Introduction
I just wanted to put out two ways to import data from Excel into a DataSet.
- Preferred - Importing from an XLS file using the OLE Jet engine (simple).
- UPDATED: I'm now setting the IMEX flag to 0. This may cause worse performance. Check out
http://www.connectionstrings.com/excel for more information.
- UPDATED: I switched it to use ACE driver if it has an XLSX extension.

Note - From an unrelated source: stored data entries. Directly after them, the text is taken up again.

(** Of those only 0, 1 and 2 stay open. *)
Lemma close_inherited_spec opened open_max t :
  lists_fds -> fds_ok t -> (forall self d, opened = Some (self, d) -> 0 <= self < 2 ^ 31 /\ t !! self = None) ->
  exists t', close_inherited_fds listing opened open_max t = Some t' /\
    forall fd, t' !! fd = if (2 <? fd) && reached opened open_max fd then None else t !! fd.
Proof.
  intros Hls Hok Hop; unfold close_inherited_fds, reached; destruct opened as [[self d]|].
  - destruct (Hop self d eq_refl) as [Hself Hnew].
    destruct (close_rounds_spec self (S (size (<[self := d]> t))) (<[self := d]> t)) as (t' & -> & Ht'); [done| |lia|].
    + intros fd; destruct (decide (self = fd)) as [->|Hne]; [lia|rewrite lookup_insert_ne by done; apply Hok].
    + eexists; split; [done|]; intros fd; rewrite andb_true_r; destruct (decide (self = fd)) as [->|Hne].
      * rewrite lookup_delete_eq, Hnew; by case_ifs.
      * rewrite lookup_delete_ne, Ht', lookup_insert_ne by done; case_decide; destruct (Z.ltb_spec 2 fd); try done; lia.
  - eexists; split; [done|]; intros fd; set (max := if _ : bool then _ else _); destruct (t !! fd) as [f|] eqn:Ef.
    + destruct (Z.ltb_spec 2 fd); destruct (Z.ltb_spec fd max); cbn [andb].
      * apply map_lookup_filter_None; constructor 2; intros x _ Hx; apply Hx; lia.
      * apply map_lookup_filter_Some; split; [done|lia].
      * apply map_lookup_filter_Some; split; [done|lia].
      * apply map_lookup_filter_Some; split; [done|lia].
    + rewrite (proj2 (map_lookup_filter_None _ _ _)) by (by constructor 1); by case_ifs.
Qed.
End fds.

(** ** Standard input, output and error *)

(** A given descriptor is not one of 0, 1 and 2; a negative one keeps what the
    caller has. *)
Definition given_ok (fd : Z) : Prop := fd < 0 \/ 2 < fd.
Definition opts_ok (o : emuroot_spawn_opts_t) : Prop :=
  given_ok (stdin_fd o) /\ given_ok (stdout_fd o) /\ given_ok (stderr_fd o).

(** The given descriptors are open. *)
Definition given_open {F} (t : fds F) (fd : Z) : bool := (fd <? 0) || bool_decide (is_Some (t !! fd)).
Definition all_open {F} (t : fds F) (o : emuroot_spawn_opts_t) : bool :=
  given_open t (stdin_fd o) && given_open t (stdout_fd o) && given_open t (stderr_fd o).

(** What is at [fd] once they are in place. *)
Definition given {F} (t : fds F) (fd to : Z) : option F := if fd <? 0 then t !! to else t !! fd.
Definition guest_fd {F} (t : fds F) (o : emuroot_spawn_opts_t) (fd : Z) : option F :=
  if fd =? 0 then given t (stdin_fd o) 0
  else if fd =? 1 then given t (stdout_fd o) 1
  else if fd =? 2 then given t (stderr_fd o) 2
  else t !! fd.

Lemma place_spec {F} (t0 t : fds F) fd to :
  0 <= to <= 2 -> given_ok fd -> (forall x, 2 < x -> t !! x = t0 !! x) -> t !! to = t0 !! to ->
  if given_open t0 fd then exists t', place fd to t = Some t' /\ t' !! to = given t0 fd to /\ forall x, x <> to -> t' !! x = t !! x
  else place fd to t = None.
Proof.
  intros Hto Hg Hhigh Hlow; unfold given_open, place, given, dup2; destruct Hg as [Hneg|Hpos].
  - rewrite (proj2 (Z.leb_gt _ _)), (proj2 (Z.ltb_lt _ _)) by lia; eexists; split; [done|]; done.
  - rewrite (proj2 (Z.leb_le _ _)), (proj2 (Z.ltb_ge _ _)) by lia; rewrite Hhigh by lia; cbn [orb].
    destruct (t0 !! fd) as [f|]; [rewrite bool_decide_eq_true_2 by eauto|by rewrite bool_decide_eq_false_2 by (by intros [? ?])].
    cbn [mbind option_bind]; eexists; split; [done|]; rewrite lookup_insert_eq; split; [done|]; intros x Hx; by rewrite lookup_insert_ne.
Qed.

Lemma stdio_spec {F} (t : fds F) o :
  opts_ok o -> if all_open t o then exists t', stdio o t = Some t' /\ forall fd, t' !! fd = guest_fd t o fd else stdio o t = None.
Proof.
  intros (H0 & H1 & H2); unfold stdio, all_open.
  pose proof (place_spec t t (stdin_fd o) 0 ltac:(lia) H0 ltac:(done) eq_refl) as P0.
  destruct (given_open t (stdin_fd o)); [destruct P0 as (t1 & -> & E1 & K1)|by rewrite P0]; cbn [mbind option_bind andb].
  pose proof (place_spec t t1 (stdout_fd o) 1 ltac:(lia) H1 ltac:(intros; apply K1; lia) ltac:(apply K1; lia)) as P1.
  destruct (given_open t (stdout_fd o)); [destruct P1 as (t2 & -> & E2 & K2)|by rewrite P1]; cbn [mbind option_bind andb].
  pose proof (place_spec t t2 (stderr_fd o) 2 ltac:(lia) H2 ltac:(intros; rewrite K2, K1 by lia; done) ltac:(rewrite K2, K1 by lia; done)) as P2.
  destruct (given_open t (stderr_fd o)); [destruct P2 as (t3 & -> & E3 & K3)|exact P2].
  exists t3; split; [done|]; intros fd; unfold guest_fd.
  destruct (Z.eqb_spec fd 0) as [->|]; [by rewrite K3, K2, E1 by lia|].
  destruct (Z.eqb_spec fd 1) as [->|]; [by rewrite K3, E2 by lia|].
  destruct (Z.eqb_spec fd 2) as [->|]; [exact E3|]; by rewrite K3, K2, K1 by lia.
Qed.

(** ** The way back *)

Lemma wait_interrupted n rest : emuroot_wait (repeat (inl EINTR) n ++ rest) = emuroot_wait rest.
Proof. by induction n. Qed.

(** What the caller learns of a result. *)
Definition reported (rc : Z) : Z := if rc <? 0 then 127 else rc.

Lemma wait_reported n rest rc :
  rc < 256 ->
  emuroot_wait (repeat (inl EINTR) n ++ inr (wait_status (EXITED (if rc <? 0 then 127 else Z.land rc 0xff))) :: rest) =
  Some (reported rc).
Proof.
  intros Hrc; rewrite wait_interrupted; cbn [emuroot_wait]; rewrite exit_code_exited; unfold reported.
  destruct (Z.ltb_spec rc 0); [done|]; change 0xff with (Z.ones 8); rewrite !Z.land_ones by lia.
  rewrite Zmod_mod, Z.mod_small by lia; done.
Qed.

(** ** Properties *)

(** C20: what a supervised guest starts with, and how its status comes back. Let
    the given descriptors be other ones than 0, 1 and 2. If one of them is not
    open, the supervisor ends with 127 and runs nothing. Otherwise it always gets
    to [emuroot_run], whatever else the host program has open and in whatever
    order /proc lists it: 0, 1 and 2 are then the given descriptors, or the
    caller's, and no other is open - except, when /proc/self/fd cannot be read,
    those from the limit (sysconf, at most 65536) on. No signal is blocked;
    signals 1 to 31 have their default action, those from 32 on the caller's.
    [emuroot_wait] returns the result of [emuroot_run], interrupted or not, or
    127 if that failed. *)
Theorem supervised_run {F} (listing : fds F -> list cstr) (opts : option emuroot_spawn_opts_t)
    (opened : option (Z * F)) (open_max : Z) (t : fds F) (s : signals) (run : supervisor -> Z) :
  let o := default default_opts opts in
  lists_fds listing -> fds_ok t -> opts_ok o ->
  (forall self d, opened = Some (self, d) -> 0 <= self < 2 ^ 31 /\ guest_fd t o self = None) ->
  if all_open t o then
    exists sv code, supervise listing opts opened open_max t s run = Some code /\
      (forall fd, sv_fds sv !! fd = if (2 <? fd) && reached opened open_max fd then None else guest_fd t o fd) /\
      blocked (sv_signals sv) = [] /\
      (forall sig, sig <> SIGKILL -> sig <> SIGSTOP -> 1 <= sig ->
         on_signal (sv_signals sv) sig = if sig <? 32 then SIG_DFL else on_signal s sig) /\
      (sv_pdeathsig sv = Some SIGKILL <-> die_with_parent o = true) /\
      forall n rest, run sv < 256 ->
        emuroot_wait (repeat (inl EINTR) n ++ inr (wait_status (EXITED code)) :: rest) = Some (reported (run sv))
  else supervise listing opts opened open_max t s run = Some 127.
Proof.
  intros o Hls Hok Ho Hopen; unfold supervise; fold o; pose proof (stdio_spec t o Ho) as Hstdio.
  destruct (all_open t o); [destruct Hstdio as (t1 & -> & Hplaced)|by rewrite Hstdio].
  assert (fds_ok t1) as Hok1.
  { intros fd; rewrite Hplaced; unfold guest_fd; destruct (Z.eqb_spec fd 0), (Z.eqb_spec fd 1), (Z.eqb_spec fd 2); try lia; apply Hok. }
  destruct (close_inherited_spec listing opened open_max t1 Hls Hok1) as (t2 & -> & Ht2).
  { intros self d E; rewrite Hplaced; by eapply Hopen. }
  cbn [mbind option_bind]; eexists (Supervisor t2 (reset_signals s) (if die_with_parent o then Some SIGKILL else None) true), _.
  split; [reflexivity|]; cbn [sv_fds sv_signals sv_pdeathsig reset_signals blocked on_signal].
  split; [|split; [done|split; [|split; [by destruct (die_with_parent o)|intros n rest Hrc; by apply wait_reported]]]].
  - intros fd; by rewrite Ht2, Hplaced.
  - intros sig Hk Hst Hs; rewrite (proj2 (Z.leb_le _ _)), !(proj2 (Z.eqb_neq _ _)) by done; cbn [negb andb].
    by rewrite !andb_true_r.
Qed.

You will need to ensure ACE is installed on the server you deploy to.
- http://www.microsoft.com/en-us/download/details.aspx?id=13255
- UPDATED: Please refer to these links for good information about connecting to xls and xlsx files.
- http://www.connectionstrings.com/excel
- http://www.connectionstrings.com/excel-2007
- Importing from an Excel XML file. (The XML format that Excel uses, not just any XML file.)
- Note: This is a long-winded custom solution. Should work, but might require tweaks.
- This works well if you're sure the data will be valid, or if you don't require it to do type-detection (flag for this on procedure).
- Exporting to an Excel XML file can be found here.
Using the code
Download the file for specifics, but here's a summary:
XLS Import
public static DataSet ImportExcelXLS(string FileName, bool hasHeaders) {
string HDR = hasHeaders ? "Yes" : "No";
string strConn;
if (FileName.Substring(FileName.LastIndexOf('.')).ToLower() == ".xlsx")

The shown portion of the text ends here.